Project

General

Profile

Actions

action #151138

closed

[openQA][aarch64][media] 15-SP6 Build39.1 media for aarch64 cleaned up while suse.asia instance was still using it size:S

Added by waynechen55 6 months ago. Updated 5 months ago.

Status:
Resolved
Priority:
Normal
Assignee:
Category:
Support
Target version:
Start date:
2023-11-20
Due date:
2023-12-05
% Done:

0%

Estimated time:

Description

Observation

Test run failed because media can not be found, https://openqa.suse.de/assets/repo/SLE-15-SP6-Full-aarch64-Build39.1-Media1/.

Steps to reproduce

  • Check the latest 15-SP6 media Build39.1

Impact

All aarch64 test run failed, for example:
test1
test2
test3

Problem

15-SP6 Build39.1 aarch64 full media does not exist on OSD:
https://openqa.suse.de/assets/repo/SLE-15-SP6-Full-aarch64-Build39.1-Media1/

Suggestions

  • Check media availability from https://openqa.suse.de/admin/assets as well as locally under /var/lib/openqa/share/factory/repo/SLE-15-SP6-Full-aarch64-Build39.1-Media1/ and other builds for the same product
  • Check journal of openqa-gru service for cleanup of "SLE-15-SP6-Full-aarch64-Build39.1-Media1"
  • Check available storage on OSD. Maybe the issue is just a symptom of job groups not configured big enough if we have more available space?
  • Ensure the reporter and we understand that relying on openQA assets from any external service is a bad idea

Workaround

n/a

Out of scope

Fix openqa.qa2.suse.asia to always have access to such assets from OSD

Actions #1

Updated by waynechen55 6 months ago

  • Priority changed from Normal to Urgent
Actions #2

Updated by waynechen55 6 months ago

aarch64 Beta1 testing can not be done without this media.

Actions #3

Updated by okurz 6 months ago

  • Project changed from openQA Infrastructure to openQA Project
  • Category set to Support
  • Target version set to Ready
Actions #4

Updated by tinita 6 months ago

@waynechen55 your links are pointing to openqa.qa2.suse.asia, e.g. http://openqa.qa2.suse.asia/tests/65261#step/guest_installation_run/21
And your links to the assets are pointing to openqa.suse.de.
We're not sure how that is connected to openqa.suse.de.
Btw, http://openqa.qa2.suse.asia/changelog was last updated on Sep 11.

Actions #5

Updated by livdywan 6 months ago

  • Status changed from New to In Progress
  • Assignee set to livdywan

I'll take the ticket and try and confirm what's expected here

Actions #6

Updated by waynechen55 6 months ago

The test suite run on openqa.qa2.suse.asia, but it uses full media on OSD for each new build. So for Build39.1, media https://openqa.suse.de/assets/repo/SLE-15-SP6-Full-aarch64-Build39.1-Media1/ is needed. I do not think this is news, because it is always like this even dated back to 15-SPx.

Actions #7

Updated by waynechen55 6 months ago

tinita wrote in #note-4:

@waynechen55 your links are pointing to openqa.qa2.suse.asia, e.g. http://openqa.qa2.suse.asia/tests/65261#step/guest_installation_run/21
And your links to the assets are pointing to openqa.suse.de.
We're not sure how that is connected to openqa.suse.de.
Btw, http://openqa.qa2.suse.asia/changelog was last updated on Sep 11.

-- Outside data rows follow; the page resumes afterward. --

Definition dimensions_header : string :=
  "### Comparison Dimensions:" ++ nl.

Definition structure_header : string :=
  nl ++ nl ++ "### Analysis Structure:" ++ nl.

(** The aspects whose bullets are rendered, and the list the body
    allocates for them, for each way of passing [comparison_aspects]. *)
Definition rendered_aspects (given : option (list string)) : list string :=
  match given with
  | None | Some [] => default_comparison_aspects
  | Some (a :: rest) => a :: rest
  end.

Definition allocated (given : option (list string)) : heap :=
  match given with
  | None | Some [] => [StrList default_comparison_aspects]
  | Some (_ :: _) => []
  end.

(** [given_at h x v]: in heap [h] the optional list argument [x] has the
    value [v]. *)
Definition given_at (h : heap) (x : option ref) (v : option (list string)) : Prop :=
  match x, v with
  | None, None => True
  | Some r, Some items => nth_error h r = Some (StrList items)
  | _, _ => False
  end.

(* ================================================================== *)
(** ** Facts about strings *)

Section StringFacts.

Lemma append_assoc (a b c : string) : (a ++ b) ++ c = a ++ (b ++ c).
Proof. induction a as [|x a IH]; simpl; [reflexivity | now rewrite IH]. Qed.

Lemma prefix_app (n s : string) : String.prefix n (n ++ s) = true.
Proof.
  induction n as [|c n IH]; simpl.
  - now destruct s.
  - destruct (ascii_dec c c) as [_|ne]; [exact IH | now elim ne].
Qed.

The test suite run on openqa.qa2.suse.asia, but it uses full media on OSD for each new build. So for Build39.1, media https://openqa.suse.de/assets/repo/SLE-15-SP6-Full-aarch64-Build39.1-Media1/ is needed. I do not think this is news, because it is always like this even dated back to 15-SPx.

Actions #8

Updated by livdywan 6 months ago

waynechen55 wrote in #note-7:

tinita wrote in #note-4:

@waynechen55 your links are pointing to openqa.qa2.suse.asia, e.g. http://openqa.qa2.suse.asia/tests/65261#step/guest_installation_run/21
And your links to the assets are pointing to openqa.suse.de.
We're not sure how that is connected to openqa.suse.de.
Btw, http://openqa.qa2.suse.asia/changelog was last updated on Sep 11.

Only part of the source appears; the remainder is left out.